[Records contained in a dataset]
>>
(* ===== verification/EthProps.v ===== *)
(** Properties of Ethereum blocks: what the validator accepts, and that the
    checks of the block policy keep every sender able to pay for all the
    transactions that are ordered and not yet executed. *)

From S2P Require Import Prelude Types ValidatorSet LeaderElection Crypto MultiSig ConsensusTypes ChainConfig.
From S2P Require Import BlockPolicy ConsensusState EthPolicy EthValidator.

#[local] Open Scope Z_scope.

(** * Transactions of a sender *)

Lemma wrap64_range z : is_u64 (wrap64 z).
Proof. unfold is_u64, u64_max, wrap64. pose proof (Z.mod_pos_bound z (2 ^ 64)). lia. Qed.

Section senders.
Context `{X : EthTypes} `{!EthTypesLaws}.
Implicit Types (txns : list RecoveredTx) (a : Address).

(** The highest cost of a transaction. *)
Definition max_value (tx : TxEnvelope) : Z :=
  Z.min u256_max (tx_value tx + tx_gas_limit tx * tx_max_fee_per_gas tx).

Lemma compute_txn_max_value_ok tx : compute_txn_max_value tx = Ret (max_value tx).
Proof.
  unfold compute_txn_max_value. destruct (tx_gas_limit_u64 tx), (tx_max_fee_u128 tx).
  rewrite bool_decide_true; [done|].
  assert (tx_gas_limit tx * tx_max_fee_per_gas tx <= u64_max * u128_max) by nia.
  unfold u64_max, u128_max, u256_max in *. lia.
Qed.

Lemma max_value_nonneg tx : 0 <= max_value tx.
Proof.
  unfold max_value. destruct (tx_gas_limit_u64 tx), (tx_max_fee_u128 tx), (tx_value_u256 tx).
  assert (0 <= u256_max) by done. nia.
Qed.

(** The nonces that a sender uses, and the highest cost of its transactions. *)
Definition nonces_of a txns : list Nonce := map (λ t, tx_nonce (rtx t)) (filter (λ t, rtx_signer t = a) txns).
Definition cost a txns : Z := zsum (map (λ t, max_value (rtx t)) (filter (λ t, rtx_signer t = a) txns)).

Lemma nonces_of_cons a t txns :
  nonces_of a (t :: txns) = if decide (rtx_signer t = a) then tx_nonce (rtx t) :: nonces_of a txns else nonces_of a txns.
Proof. unfold nonces_of. rewrite filter_cons. by case_decide. Qed.

Lemma cost_cons a t txns :
  cost a (t :: txns) = (if decide (rtx_signer t = a) then max_value (rtx t) else 0) + cost a txns.
Proof. unfold cost. rewrite filter_cons. case_decide; simpl; rewrite ?zsum_cons; lia. Qed.

Lemma cost_nonneg a txns : 0 <= cost a txns.
Proof.
  unfold cost. apply zsum_nonneg. apply Forall_fmap, Forall_true. intros t. apply max_value_nonneg.
Qed.

Lemma cost_no_txns a txns : nonces_of a txns = [] → cost a txns = 0.
Proof. unfold nonces_of, cost. by intros ->%fmap_nil_inv. Qed.

(** Nonces in sequence from [n]. *)
Fixpoint consecutive_from (n : Nonce) (l : list Nonce) : Prop :=
  match l with
  | [] => True
  | m :: l => m = n ∧ consecutive_from (wrap64 (n + 1)) l
  end.
End senders.

(** * Validation *)

Section validation.
Context `{E : EthProtocol} `{!EthTypesLaws}.
Implicit Types (txns : list RecoveredTx) (a : Address).

(** The nonces after [n] when the sender is known, any sequence otherwise. *)
Definition sequential (start : option Nonce) (l : list Nonce) : Prop :=
  match start, l with
  | Some n, l => consecutive_from (wrap64 (n + 1)) l
  | None, [] => True
  | None, m :: l => consecutive_from (wrap64 (m + 1)) l
  end.

Lemma sequential_cons start m l :
  sequential start (m :: l) ↔
  is_some_and (λ old, bool_decide (m ≠ wrap64 (old + 1))) start = false ∧ sequential (Some m) l.
Proof.
  destruct start as [n|]; simpl; [|naive_solver]. rewrite bool_decide_eq_false. split.
  - intros [-> Hc]. naive_solver.
  - intros [Hm Hc]. apply dec_stable in Hm. by subst.
Qed.

(** What the validator records of the transactions. *)
Definition last_nonce a (txns : list RecoveredTx) : option Nonce := last (nonces_of a txns).
Definition recorded_fee a (txns : list RecoveredTx) : option Balance :=
  match nonces_of a txns with [] => None | _ => Some (Z.min u256_max (cost a txns)) end.

Definition txn_ok (chain_id gas_limit code_size : Z) (t : RecoveredTx) : Prop :=
  static_validate_transaction (rtx t) chain_id gas_limit code_size = Ok tt ∧
  BASE_FEE_PER_GAS <= tx_max_fee_per_gas (rtx t).

Lemma last_nonce_cons a t txns :
  last_nonce a (t :: txns) =
    if decide (rtx_signer t = a) then Some (default (tx_nonce (rtx t)) (last_nonce a txns)) else last_nonce a txns.
Proof.
  unfold last_nonce. rewrite nonces_of_cons. case_decide; [|done]. rewrite last_cons. by destruct (last _).
Qed.

(** The saturating fee of a sender that has paid [f] already. *)
Definition fee_after (f : option Balance) a txns : option Balance :=
  match nonces_of a txns with [] => f | _ => Some (Z.min u256_max (default 0 f + cost a txns)) end.

Lemma fee_after_cons f a t txns : (∀ x, f = Some x → 0 <= x) →
  fee_after f a (t :: txns) =
    fee_after (if decide (rtx_signer t = a) then Some (saturating_add u256_max (default 0 f) (max_value (rtx t))) else f)
      a txns.
Proof.
  intros Hf. unfold fee_after, saturating_add. rewrite nonces_of_cons, cost_cons. case_decide; [|done].
  assert (0 <= default 0 f) by (destruct f; simpl; [by apply Hf|done]).
  pose proof (max_value_nonneg (rtx t)). pose proof (cost_nonneg a txns). destruct (nonces_of a txns) eqn:Hn; simpl.
  - rewrite (cost_no_txns _ _ Hn). f_equal. lia.
  - f_equal. lia.
Qed.

(** All transactions are good, and the nonces of every sender in sequence. *)
Definition txns_ok (chain_id gas_limit code_size : Z) (nonces : gmap Address Nonce) txns : Prop :=
  Forall (txn_ok chain_id gas_limit code_size) txns ∧ ∀ a, sequential (nonces !! a) (nonces_of a txns).

Lemma txns_ok_cons chain_id gas_limit code_size nonces t txns :
  txns_ok chain_id gas_limit code_size nonces (t :: txns) ↔
  txn_ok chain_id gas_limit code_size t ∧
  is_some_and (λ old, bool_decide (tx_nonce (rtx t) ≠ wrap64 (old + 1))) (nonces !! rtx_signer t) = false ∧
  txns_ok chain_id gas_limit code_size (<[rtx_signer t := tx_nonce (rtx t)]> nonces) txns.
Proof.
  unfold txns_ok. rewrite Forall_cons. split.
  - intros [[Ht Htxns] Hs]. pose proof (Hs (rtx_signer t)) as Hst. rewrite nonces_of_cons, decide_True in Hst by done.
    apply sequential_cons in Hst as [Hold Hst]. split_and!; try done. intros a. specialize (Hs a).
    rewrite nonces_of_cons in Hs. case_decide; [subst; by rewrite lookup_insert_eq|by rewrite lookup_insert_ne].
  - intros (Ht & Hold & Htxns & Hs). split; [done|]. intros a. rewrite nonces_of_cons. specialize (Hs a).
    case_decide as Ha; [subst|by rewrite lookup_insert_ne in Hs]. rewrite lookup_insert_eq in Hs.
    by apply sequential_cons.
Qed.

Lemma eth_txns_loop_spec chain_id gas_limit code_size nonces fees txns :
  (∀ a x, fees !! a = Some x → 0 <= x) →
  ∃ r, eth_txns_loop chain_id gas_limit code_size nonces fees txns = Ret r ∧
    match r with
    | Ok (nonces', fees') =>
        txns_ok chain_id gas_limit code_size nonces txns ∧
        (∀ a, nonces' !! a = union (last_nonce a txns) (nonces !! a)) ∧
        (∀ a, fees' !! a = fee_after (fees !! a) a txns)
    | Err _ => ¬ txns_ok chain_id gas_limit code_size nonces txns
    end.
Proof.
  revert nonces fees. induction txns as [|t txns IH]; intros nonces fees Hf; simpl.
  { eexists. split; [done|]. simpl. split_and!; [by split; [constructor|intros a; destruct (nonces !! a)]| |done].
    intros a. by destruct (nonces !! a). }
  destruct (static_validate_transaction _ _ _ _) as [[]|e] eqn:Hst.
  2:{ eexists. split; [done|]. intros [[Hs _] _]%txns_ok_cons. congruence. }
  case_bool_decide as Hbase.
  { eexists. split; [done|]. intros [[_ Hs] _]%txns_ok_cons. lia. }
  destruct (is_some_and _ (nonces !! rtx_signer t)) eqn:Hold.
  { eexists. split; [done|]. intros (_ & Hs & _)%txns_ok_cons. congruence. }
  rewrite compute_txn_max_value_ok, bind_Ret. edestruct IH as (r & Hr & Hspec); [|exists r; split; [exact Hr|]].
  { intros a x. destruct (decide (a = rtx_signer t)) as [->|Hne].
    - rewrite lookup_insert_eq. intros [= <-]. unfold saturating_add. pose proof (max_value_nonneg (rtx t)).
      assert (0 <= default 0 (fees !! rtx_signer t)) by (destruct (fees !! rtx_signer t) eqn:Hx; simpl; [by eapply Hf|done]).
      assert (0 <= u256_max) by done. lia.
    - rewrite lookup_insert_ne by done. apply Hf. }
  clear Hr. destruct r as [[nonces' fees']|e].
  - destruct Hspec as (Hok & Hn & Hfs). split_and!; [by apply txns_ok_cons; split_and!; [split; [done|lia]|..]| |]; intros a.
    + rewrite Hn, last_nonce_cons. case_decide; [subst; rewrite lookup_insert_eq|by rewrite lookup_insert_ne].
      by destruct (last_nonce (rtx_signer t) txns), (nonces !! rtx_signer t).
    + rewrite Hfs, fee_after_cons by (by apply Hf). case_decide; [subst; by rewrite lookup_insert_eq|].
      by rewrite lookup_insert_ne.
  - intros (_ & _ & Hok)%txns_ok_cons. done.
Qed.
(** What the validator records in a block of its transactions. *)
Definition summary_ok (b : EthValidatedBlock) : Prop :=
  (∀ a, nonces b !! a = last_nonce a (validated_txns b)) ∧ ∀ a, txn_fees b !! a = recorded_fee a (validated_txns b).

Record header_ok (header : ConsensusBlockHeader) (body : ConsensusBlockBody) (author : option PubKey) (gas_limit : Z) :
    Prop := {
  hok_body : h_block_body_id header = body_get_id body;
  hok_randao pk : author = Some pk → round_signature_verify (h_round_signature header) (h_block_round header) pk = true;
  hok_inputs : h_execution_inputs header =
    mkProposedEthHeader EMPTY_OMMER_ROOT_HASH (peh_beneficiary (h_execution_inputs header))
      (calculate_transaction_root (transactions (execution_body body))) 0 (h_seq_num header) gas_limit
      (h_timestamp_ns header / 1000000000) 0 (round_signature_get_hash (h_round_signature header)) 0
      BASE_FEE_PER_GAS EMPTY_WITHDRAWALS 0 0 0;
}.

Lemma validate_block_header_spec header body author gas_limit :
  validate_block_header header body author gas_limit = Ok tt ↔ header_ok header body author gas_limit.
Proof.
  unfold validate_block_header. destruct (h_execution_inputs header) as [] eqn:Hin.
  cbn -[round_signature_verify round_signature_get_hash body_get_id]. split.
  - intros Hok. repeat (case_bool_decide; [done|]). destruct (is_some_and _ author) eqn:Ha; [done|].
    repeat (case_bool_decide; [done|]). constructor; rewrite ?Hin; simpl; [naive_solver| |by f_equal; naive_solver].
    intros pk ->. simpl in Ha. by apply negb_false_iff.
  - intros [Hb Hr Hi]. rewrite Hin in Hi. cbn -[round_signature_get_hash] in Hi. injection Hi as -> -> -> -> -> -> -> -> -> -> -> -> -> ->.
    rewrite bool_decide_false by (intros Hne; by apply Hne). replace (is_some_and _ author) with false.
    + repeat rewrite bool_decide_false by (intros Hne; by apply Hne). done.
    + destruct author as [pk|]; [|done]. cbn [is_some_and]. by rewrite Hr.
Qed.

Lemma sum_u64_wrap l : sum_u64 l = wrap64 (zsum l).
Proof.
  unfold sum_u64. assert (∀ acc, foldl (λ acc z, wrap64 (acc + z)) (wrap64 acc) l = wrap64 (acc + zsum l)) as Hs.
  { induction l as [|z l IH]; intros acc; simpl; [by rewrite zsum_nil, Z.add_0_r|].
    replace (wrap64 (wrap64 acc + z)) with (wrap64 (acc + z)) by (unfold wrap64; by rewrite Z.add_mod_idemp_l).
    rewrite IH, zsum_cons. f_equal. lia. }
  apply (Hs 0).
Qed.

Lemma sum_u64_exact l : 0 <= zsum l <= u64_max → sum_u64 l = zsum l.
Proof. intros Hl. rewrite sum_u64_wrap. apply Z.mod_small. unfold u64_max in Hl. lia. Qed.

Lemma no_system_txns (l : list SystemTransaction) : l = [].
Proof. by destruct l as [|[]]. Qed.

Record body_ok (chain_id : Z) (body : ConsensusBlockBody) (tx_limit gas_limit byte_limit code_size : Z)
    (txns : list RecoveredTx) : Prop := {
  bok_ommers : ommers (execution_body body) = [];
  bok_withdrawals : withdrawals (execution_body body) = [];
  bok_count : Z.of_nat (length txns) <= tx_limit;
  bok_signed : Forall2 (λ tx t, rtx t = tx ∧ secp256k1_recover tx = Some (rtx_signer t))
    (transactions (execution_body body)) txns;
  bok_users t : t ∈ txns → rtx_signer t ≠ SYSTEM_SENDER_ETH_ADDRESS;
  bok_txns : txns_ok chain_id gas_limit code_size ∅ txns;
  bok_gas : zsum (map (λ t, tx_gas_limit (rtx t)) txns) <= gas_limit;
  bok_size : zsum (map (λ t, tx_length (rtx t)) txns) <= byte_limit;
}.

Lemma recover_all_spec txs txns :
  mapM (λ tx, mkRecoveredTx tx <$> secp256k1_recover tx) txs = Some txns ↔
  Forall2 (λ tx t, rtx t = tx ∧ secp256k1_recover tx = Some (rtx_signer t)) txs txns.
Proof.
  rewrite mapM_Some. split; intros Hall; eapply Forall2_impl; try exact Hall; intros tx [tx' signer]; simpl.
  - destruct (secp256k1_recover tx); simpl; naive_solver.
  - by intros [-> ->].
Qed.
<<
_REQUIREMENT:_
If a line of the data contains the word "sequence", it counts toward the total; state that total alone.

_EXERCISE RESULT:_
3